◆ WHAT YOU NEED TO DO ◆
Copy out the lines below that hold the word "simpl".

◆ DATASET EXCERPTS ◆
= = = = =

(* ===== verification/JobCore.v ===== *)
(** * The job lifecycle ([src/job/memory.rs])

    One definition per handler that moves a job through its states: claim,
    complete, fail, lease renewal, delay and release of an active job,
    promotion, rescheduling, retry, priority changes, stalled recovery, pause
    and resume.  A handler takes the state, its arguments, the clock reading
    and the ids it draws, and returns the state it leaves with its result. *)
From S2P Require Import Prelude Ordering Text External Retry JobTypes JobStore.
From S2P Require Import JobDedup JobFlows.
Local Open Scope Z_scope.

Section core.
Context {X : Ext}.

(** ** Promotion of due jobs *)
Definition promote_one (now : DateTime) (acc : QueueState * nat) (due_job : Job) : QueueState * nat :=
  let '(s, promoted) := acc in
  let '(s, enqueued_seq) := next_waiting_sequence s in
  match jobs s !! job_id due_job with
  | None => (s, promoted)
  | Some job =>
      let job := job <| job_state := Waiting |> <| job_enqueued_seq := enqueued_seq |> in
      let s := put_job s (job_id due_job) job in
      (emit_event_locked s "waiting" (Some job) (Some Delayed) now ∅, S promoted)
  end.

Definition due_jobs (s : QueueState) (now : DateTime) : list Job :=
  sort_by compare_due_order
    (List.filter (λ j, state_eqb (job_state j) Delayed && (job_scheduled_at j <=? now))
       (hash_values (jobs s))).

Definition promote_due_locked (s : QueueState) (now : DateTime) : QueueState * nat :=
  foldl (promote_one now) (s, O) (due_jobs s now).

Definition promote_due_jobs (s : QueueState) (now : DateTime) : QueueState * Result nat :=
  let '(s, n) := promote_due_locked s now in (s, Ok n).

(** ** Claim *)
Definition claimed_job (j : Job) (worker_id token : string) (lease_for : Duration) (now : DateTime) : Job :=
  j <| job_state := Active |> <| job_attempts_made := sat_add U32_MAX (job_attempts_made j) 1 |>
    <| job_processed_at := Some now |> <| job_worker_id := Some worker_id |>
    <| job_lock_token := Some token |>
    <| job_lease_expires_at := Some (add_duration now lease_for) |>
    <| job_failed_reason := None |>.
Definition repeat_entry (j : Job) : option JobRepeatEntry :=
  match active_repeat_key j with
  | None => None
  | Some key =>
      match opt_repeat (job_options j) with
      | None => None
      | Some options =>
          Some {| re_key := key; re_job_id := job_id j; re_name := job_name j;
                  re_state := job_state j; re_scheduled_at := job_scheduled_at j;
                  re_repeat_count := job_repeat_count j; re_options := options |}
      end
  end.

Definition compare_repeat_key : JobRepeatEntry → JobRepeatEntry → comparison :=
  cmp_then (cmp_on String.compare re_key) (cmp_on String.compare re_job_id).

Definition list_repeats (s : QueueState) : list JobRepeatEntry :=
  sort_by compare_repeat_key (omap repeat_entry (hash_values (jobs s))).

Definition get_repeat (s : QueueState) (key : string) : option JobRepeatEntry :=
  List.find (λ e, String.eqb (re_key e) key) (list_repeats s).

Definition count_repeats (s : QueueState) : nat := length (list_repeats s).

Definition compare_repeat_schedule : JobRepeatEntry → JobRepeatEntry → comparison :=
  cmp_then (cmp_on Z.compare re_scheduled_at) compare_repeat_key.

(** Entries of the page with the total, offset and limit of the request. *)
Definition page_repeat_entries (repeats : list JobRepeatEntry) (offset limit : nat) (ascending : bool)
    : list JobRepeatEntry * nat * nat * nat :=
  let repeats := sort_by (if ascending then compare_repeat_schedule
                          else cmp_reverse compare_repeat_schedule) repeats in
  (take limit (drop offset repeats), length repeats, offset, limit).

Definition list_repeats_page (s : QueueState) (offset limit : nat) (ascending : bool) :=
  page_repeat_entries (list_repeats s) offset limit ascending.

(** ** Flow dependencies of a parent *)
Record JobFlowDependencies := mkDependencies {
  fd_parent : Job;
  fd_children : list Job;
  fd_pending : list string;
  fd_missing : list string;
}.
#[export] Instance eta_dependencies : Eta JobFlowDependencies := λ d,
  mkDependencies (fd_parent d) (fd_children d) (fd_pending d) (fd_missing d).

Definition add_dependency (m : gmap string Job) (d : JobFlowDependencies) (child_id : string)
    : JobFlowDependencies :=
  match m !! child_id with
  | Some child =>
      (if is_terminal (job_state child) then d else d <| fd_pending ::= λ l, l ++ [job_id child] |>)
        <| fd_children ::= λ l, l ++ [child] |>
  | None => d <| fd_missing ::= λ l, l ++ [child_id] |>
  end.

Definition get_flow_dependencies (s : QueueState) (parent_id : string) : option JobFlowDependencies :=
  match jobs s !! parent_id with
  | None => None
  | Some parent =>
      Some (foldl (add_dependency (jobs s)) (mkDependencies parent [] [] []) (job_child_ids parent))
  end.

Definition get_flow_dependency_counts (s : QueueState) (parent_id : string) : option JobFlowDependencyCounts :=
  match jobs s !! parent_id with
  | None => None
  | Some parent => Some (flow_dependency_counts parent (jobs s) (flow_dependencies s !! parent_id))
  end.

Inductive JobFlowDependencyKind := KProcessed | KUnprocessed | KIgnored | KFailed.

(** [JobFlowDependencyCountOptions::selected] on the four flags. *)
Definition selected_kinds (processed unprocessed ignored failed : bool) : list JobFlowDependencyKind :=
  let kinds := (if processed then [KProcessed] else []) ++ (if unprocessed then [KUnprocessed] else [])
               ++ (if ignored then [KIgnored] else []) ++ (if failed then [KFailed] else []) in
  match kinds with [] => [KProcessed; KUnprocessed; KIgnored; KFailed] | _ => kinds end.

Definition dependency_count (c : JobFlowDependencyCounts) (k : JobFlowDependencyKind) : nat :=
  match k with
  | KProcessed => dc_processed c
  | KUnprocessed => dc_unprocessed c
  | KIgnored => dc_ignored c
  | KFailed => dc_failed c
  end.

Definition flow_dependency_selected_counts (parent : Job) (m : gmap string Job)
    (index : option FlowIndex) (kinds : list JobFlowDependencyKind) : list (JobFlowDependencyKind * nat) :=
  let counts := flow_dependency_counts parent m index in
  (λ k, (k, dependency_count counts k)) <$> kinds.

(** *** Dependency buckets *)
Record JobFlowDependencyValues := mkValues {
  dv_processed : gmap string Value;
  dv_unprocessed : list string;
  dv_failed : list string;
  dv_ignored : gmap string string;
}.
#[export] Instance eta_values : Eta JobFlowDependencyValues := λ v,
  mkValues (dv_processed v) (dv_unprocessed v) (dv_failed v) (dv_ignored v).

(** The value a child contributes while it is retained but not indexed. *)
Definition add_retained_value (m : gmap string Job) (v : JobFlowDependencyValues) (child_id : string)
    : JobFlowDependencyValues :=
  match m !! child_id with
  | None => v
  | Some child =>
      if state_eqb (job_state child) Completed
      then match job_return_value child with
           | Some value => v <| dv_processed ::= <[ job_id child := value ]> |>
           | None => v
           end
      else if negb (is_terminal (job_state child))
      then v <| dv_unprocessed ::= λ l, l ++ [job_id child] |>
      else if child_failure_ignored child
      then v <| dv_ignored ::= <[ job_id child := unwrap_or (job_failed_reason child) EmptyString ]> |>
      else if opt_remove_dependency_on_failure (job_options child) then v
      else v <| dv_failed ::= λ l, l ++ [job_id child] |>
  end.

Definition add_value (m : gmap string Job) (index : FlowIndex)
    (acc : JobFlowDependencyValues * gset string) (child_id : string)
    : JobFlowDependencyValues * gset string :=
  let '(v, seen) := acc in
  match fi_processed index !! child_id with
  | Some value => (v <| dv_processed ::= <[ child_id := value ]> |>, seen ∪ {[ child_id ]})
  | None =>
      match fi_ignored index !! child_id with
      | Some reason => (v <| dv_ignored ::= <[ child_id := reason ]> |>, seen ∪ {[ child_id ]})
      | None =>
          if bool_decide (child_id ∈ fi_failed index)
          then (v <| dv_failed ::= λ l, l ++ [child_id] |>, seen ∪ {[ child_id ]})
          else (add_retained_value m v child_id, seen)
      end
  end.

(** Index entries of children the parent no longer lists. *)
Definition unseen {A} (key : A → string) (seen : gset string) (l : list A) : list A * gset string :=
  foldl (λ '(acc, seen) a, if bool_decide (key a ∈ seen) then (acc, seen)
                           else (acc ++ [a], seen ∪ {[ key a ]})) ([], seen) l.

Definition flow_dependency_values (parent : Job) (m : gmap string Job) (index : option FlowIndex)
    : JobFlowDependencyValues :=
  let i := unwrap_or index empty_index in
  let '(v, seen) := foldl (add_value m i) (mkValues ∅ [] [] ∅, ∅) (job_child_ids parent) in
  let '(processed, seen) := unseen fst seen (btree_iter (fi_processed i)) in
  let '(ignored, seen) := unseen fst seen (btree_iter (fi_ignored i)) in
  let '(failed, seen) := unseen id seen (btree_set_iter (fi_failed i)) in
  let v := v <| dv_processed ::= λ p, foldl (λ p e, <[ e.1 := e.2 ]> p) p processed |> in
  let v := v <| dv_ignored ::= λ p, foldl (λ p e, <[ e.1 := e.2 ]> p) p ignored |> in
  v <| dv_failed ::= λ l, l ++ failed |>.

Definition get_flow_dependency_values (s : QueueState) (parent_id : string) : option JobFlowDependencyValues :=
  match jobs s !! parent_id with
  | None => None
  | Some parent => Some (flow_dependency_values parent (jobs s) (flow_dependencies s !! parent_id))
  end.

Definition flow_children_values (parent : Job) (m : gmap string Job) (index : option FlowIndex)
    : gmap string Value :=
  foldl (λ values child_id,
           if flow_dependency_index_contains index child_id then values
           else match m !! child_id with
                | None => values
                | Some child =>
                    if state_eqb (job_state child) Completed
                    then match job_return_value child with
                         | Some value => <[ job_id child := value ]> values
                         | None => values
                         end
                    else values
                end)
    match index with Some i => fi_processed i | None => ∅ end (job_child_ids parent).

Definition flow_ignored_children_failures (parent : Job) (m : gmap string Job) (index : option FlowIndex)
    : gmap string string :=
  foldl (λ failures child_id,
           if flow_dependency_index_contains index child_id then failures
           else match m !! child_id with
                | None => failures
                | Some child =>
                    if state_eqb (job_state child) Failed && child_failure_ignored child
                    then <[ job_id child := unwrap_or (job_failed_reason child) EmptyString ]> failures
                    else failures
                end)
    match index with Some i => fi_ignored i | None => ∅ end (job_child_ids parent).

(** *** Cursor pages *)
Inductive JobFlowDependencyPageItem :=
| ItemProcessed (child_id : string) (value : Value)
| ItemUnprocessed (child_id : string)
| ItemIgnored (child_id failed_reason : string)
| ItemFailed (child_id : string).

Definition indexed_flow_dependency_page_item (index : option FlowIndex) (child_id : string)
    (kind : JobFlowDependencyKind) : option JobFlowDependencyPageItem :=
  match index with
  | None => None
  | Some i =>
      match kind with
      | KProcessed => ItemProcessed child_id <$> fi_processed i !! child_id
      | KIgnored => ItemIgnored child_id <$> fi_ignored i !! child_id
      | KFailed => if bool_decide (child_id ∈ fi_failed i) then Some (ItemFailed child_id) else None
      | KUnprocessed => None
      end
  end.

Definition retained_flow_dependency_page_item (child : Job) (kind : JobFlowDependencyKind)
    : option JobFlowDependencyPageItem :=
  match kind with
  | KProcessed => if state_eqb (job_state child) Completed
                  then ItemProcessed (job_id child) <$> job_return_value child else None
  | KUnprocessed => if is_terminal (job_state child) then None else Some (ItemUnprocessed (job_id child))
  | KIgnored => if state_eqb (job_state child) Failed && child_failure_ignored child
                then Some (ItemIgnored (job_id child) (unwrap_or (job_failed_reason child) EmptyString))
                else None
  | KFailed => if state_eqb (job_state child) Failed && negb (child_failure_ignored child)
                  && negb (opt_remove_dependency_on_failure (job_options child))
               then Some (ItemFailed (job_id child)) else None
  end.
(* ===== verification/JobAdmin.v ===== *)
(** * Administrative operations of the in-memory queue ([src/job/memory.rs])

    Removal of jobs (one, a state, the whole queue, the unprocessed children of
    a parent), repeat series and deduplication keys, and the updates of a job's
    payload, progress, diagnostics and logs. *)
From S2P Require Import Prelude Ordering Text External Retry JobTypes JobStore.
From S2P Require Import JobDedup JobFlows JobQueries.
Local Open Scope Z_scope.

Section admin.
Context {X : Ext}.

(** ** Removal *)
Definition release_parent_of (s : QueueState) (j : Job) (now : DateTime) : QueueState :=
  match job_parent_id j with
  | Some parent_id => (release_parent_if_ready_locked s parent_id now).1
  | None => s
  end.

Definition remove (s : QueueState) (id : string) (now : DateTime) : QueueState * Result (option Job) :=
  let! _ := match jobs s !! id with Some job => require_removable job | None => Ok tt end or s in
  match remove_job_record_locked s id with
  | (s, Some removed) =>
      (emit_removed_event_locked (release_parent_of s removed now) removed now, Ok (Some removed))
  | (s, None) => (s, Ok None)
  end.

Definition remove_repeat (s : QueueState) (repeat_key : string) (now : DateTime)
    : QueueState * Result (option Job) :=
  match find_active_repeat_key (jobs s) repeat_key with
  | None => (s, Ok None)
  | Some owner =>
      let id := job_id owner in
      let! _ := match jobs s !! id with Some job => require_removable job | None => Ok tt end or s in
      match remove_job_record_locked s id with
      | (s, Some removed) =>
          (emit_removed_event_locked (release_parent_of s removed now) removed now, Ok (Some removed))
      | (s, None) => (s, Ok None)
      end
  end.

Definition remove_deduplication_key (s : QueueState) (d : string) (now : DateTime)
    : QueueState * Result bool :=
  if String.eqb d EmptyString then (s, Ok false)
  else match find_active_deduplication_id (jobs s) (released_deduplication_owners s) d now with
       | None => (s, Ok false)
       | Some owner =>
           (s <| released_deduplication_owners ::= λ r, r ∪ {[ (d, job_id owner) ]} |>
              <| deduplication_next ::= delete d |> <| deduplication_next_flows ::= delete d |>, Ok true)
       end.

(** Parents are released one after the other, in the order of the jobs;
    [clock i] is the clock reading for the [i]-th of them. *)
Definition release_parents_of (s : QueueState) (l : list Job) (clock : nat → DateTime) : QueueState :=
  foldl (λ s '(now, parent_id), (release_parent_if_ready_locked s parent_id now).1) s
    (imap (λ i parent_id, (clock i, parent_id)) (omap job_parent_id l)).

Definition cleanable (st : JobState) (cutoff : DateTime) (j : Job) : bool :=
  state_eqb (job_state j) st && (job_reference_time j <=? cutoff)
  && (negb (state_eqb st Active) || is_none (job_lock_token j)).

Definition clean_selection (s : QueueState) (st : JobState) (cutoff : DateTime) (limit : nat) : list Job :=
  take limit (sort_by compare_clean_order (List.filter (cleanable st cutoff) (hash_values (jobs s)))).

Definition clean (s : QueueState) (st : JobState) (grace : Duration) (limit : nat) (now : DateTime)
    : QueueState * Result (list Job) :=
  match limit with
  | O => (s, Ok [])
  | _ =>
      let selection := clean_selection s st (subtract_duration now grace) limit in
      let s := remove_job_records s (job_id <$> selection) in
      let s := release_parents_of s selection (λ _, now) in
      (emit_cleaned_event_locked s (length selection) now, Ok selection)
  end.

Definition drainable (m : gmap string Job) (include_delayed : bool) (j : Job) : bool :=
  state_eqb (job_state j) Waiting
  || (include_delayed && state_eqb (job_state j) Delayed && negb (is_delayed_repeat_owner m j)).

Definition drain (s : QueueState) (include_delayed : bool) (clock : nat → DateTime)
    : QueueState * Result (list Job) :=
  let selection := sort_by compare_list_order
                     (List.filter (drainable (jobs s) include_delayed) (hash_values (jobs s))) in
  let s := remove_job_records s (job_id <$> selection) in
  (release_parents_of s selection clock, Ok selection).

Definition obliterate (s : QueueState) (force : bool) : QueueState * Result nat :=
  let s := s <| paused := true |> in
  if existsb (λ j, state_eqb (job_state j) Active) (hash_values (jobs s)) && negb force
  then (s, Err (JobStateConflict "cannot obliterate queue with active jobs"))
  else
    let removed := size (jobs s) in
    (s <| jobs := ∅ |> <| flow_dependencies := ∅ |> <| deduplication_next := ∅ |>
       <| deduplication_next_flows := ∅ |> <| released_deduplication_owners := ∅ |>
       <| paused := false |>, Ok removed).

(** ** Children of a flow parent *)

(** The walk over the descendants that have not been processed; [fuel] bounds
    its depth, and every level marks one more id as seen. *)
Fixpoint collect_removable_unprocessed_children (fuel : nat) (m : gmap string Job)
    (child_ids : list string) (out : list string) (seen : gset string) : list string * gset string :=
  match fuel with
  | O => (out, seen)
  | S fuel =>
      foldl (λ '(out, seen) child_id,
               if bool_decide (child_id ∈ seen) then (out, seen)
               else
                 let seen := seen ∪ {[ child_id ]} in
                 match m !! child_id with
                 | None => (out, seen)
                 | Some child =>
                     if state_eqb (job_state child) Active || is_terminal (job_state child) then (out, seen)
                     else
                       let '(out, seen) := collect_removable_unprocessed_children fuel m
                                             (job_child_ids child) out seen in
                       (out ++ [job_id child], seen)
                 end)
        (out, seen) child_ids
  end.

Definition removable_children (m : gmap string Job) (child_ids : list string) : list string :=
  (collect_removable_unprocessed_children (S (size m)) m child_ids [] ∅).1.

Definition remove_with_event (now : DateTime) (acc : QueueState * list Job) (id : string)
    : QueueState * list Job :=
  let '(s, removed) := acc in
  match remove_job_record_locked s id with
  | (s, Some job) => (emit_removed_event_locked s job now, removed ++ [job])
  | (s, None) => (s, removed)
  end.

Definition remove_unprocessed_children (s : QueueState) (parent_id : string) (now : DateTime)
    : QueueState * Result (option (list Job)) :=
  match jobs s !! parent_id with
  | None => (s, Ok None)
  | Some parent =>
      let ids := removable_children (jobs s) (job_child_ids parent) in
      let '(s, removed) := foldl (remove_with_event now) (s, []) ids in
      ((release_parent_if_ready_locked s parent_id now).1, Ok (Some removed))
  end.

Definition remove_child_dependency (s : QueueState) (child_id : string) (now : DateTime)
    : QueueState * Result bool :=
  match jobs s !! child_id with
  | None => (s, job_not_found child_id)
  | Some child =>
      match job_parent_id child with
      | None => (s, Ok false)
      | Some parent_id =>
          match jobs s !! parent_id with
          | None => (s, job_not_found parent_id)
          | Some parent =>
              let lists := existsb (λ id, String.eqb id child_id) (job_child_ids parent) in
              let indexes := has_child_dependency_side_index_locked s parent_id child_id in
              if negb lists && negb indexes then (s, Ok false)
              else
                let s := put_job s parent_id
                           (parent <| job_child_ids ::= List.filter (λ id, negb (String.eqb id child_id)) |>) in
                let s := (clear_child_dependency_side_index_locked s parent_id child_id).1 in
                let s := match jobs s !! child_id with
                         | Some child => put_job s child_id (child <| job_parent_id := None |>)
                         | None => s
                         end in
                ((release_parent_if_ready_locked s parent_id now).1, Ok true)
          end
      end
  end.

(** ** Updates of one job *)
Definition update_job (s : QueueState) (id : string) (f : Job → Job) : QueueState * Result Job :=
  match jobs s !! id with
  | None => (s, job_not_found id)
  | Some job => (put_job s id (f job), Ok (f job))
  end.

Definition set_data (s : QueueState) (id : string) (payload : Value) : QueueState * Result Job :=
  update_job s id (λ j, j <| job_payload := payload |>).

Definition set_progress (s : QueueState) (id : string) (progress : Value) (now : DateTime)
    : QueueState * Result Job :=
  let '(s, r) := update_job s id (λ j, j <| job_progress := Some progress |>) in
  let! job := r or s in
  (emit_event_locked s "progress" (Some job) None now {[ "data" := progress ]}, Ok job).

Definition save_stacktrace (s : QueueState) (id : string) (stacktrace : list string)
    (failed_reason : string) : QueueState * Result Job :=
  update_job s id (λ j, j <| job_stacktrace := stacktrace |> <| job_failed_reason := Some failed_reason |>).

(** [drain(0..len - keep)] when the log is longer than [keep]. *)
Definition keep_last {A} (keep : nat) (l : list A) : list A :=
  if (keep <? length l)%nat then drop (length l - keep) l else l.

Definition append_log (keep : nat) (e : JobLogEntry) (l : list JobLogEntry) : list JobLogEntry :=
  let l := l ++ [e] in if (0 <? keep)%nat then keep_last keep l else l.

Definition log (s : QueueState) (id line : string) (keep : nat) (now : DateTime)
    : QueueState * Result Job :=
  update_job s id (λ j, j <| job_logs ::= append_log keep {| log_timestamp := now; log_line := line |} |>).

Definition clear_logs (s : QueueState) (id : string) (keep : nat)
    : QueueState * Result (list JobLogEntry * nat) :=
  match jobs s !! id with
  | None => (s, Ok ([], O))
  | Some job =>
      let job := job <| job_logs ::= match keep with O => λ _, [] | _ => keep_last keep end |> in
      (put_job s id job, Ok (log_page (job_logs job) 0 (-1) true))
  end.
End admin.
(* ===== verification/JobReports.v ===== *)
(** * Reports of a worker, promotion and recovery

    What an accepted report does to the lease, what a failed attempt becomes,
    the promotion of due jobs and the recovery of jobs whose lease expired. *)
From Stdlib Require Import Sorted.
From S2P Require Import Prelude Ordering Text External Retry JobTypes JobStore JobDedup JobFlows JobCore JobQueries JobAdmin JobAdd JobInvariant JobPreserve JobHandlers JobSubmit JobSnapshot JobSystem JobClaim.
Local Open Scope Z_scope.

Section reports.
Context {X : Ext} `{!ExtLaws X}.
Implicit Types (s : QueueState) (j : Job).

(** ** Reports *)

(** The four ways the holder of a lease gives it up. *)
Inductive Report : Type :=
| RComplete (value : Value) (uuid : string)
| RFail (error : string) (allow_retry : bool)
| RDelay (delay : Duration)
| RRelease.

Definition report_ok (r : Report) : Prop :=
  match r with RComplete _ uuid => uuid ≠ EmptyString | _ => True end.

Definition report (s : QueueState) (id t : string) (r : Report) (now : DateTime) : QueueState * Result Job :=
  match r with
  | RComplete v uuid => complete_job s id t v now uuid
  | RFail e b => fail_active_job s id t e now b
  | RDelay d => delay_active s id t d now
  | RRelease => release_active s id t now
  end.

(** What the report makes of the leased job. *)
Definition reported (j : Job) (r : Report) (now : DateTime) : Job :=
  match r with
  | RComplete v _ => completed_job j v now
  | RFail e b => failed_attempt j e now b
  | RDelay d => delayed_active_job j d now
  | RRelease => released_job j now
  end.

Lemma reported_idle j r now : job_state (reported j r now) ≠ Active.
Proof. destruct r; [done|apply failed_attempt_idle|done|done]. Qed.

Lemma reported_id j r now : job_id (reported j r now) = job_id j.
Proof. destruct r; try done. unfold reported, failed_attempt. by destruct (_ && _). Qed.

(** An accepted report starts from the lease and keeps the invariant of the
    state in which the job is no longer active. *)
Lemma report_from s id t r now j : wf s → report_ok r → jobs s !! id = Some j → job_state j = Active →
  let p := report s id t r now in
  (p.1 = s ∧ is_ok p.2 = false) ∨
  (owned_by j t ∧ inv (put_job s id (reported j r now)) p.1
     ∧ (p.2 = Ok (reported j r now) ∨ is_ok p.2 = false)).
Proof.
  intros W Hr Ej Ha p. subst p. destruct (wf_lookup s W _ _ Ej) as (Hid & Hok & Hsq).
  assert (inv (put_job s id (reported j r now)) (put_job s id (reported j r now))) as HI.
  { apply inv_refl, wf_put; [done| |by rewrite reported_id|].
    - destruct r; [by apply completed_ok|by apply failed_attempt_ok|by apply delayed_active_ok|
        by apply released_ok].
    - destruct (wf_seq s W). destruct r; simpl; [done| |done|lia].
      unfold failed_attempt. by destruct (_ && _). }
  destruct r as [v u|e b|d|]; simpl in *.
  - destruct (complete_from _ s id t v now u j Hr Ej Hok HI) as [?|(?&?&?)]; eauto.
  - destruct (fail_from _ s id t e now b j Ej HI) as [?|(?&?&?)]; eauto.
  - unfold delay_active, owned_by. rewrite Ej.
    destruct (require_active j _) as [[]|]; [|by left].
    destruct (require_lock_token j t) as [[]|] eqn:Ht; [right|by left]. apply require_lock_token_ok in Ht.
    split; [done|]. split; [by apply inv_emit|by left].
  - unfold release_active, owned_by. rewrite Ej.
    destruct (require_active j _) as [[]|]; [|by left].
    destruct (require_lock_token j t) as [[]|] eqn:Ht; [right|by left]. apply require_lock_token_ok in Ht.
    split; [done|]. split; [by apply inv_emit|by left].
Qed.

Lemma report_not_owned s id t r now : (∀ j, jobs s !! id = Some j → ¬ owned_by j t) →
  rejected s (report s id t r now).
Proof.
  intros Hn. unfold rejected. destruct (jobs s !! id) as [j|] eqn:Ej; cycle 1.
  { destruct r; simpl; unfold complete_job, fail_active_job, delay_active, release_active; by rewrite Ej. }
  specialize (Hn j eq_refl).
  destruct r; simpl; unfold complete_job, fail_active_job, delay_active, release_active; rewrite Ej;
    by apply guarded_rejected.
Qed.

= = = = =

◆ RESPONSE AREA ◆
    - destruct (wf_seq s W). destruct r; simpl; [done| |done|lia].
  destruct r as [v u|e b|d|]; simpl in *.
  { destruct r; simpl; unfold complete_job, fail_active_job, delay_active, release_active; by rewrite Ej. }
  destruct r; simpl; unfold complete_job, fail_active_job, delay_active, release_active; rewrite Ej;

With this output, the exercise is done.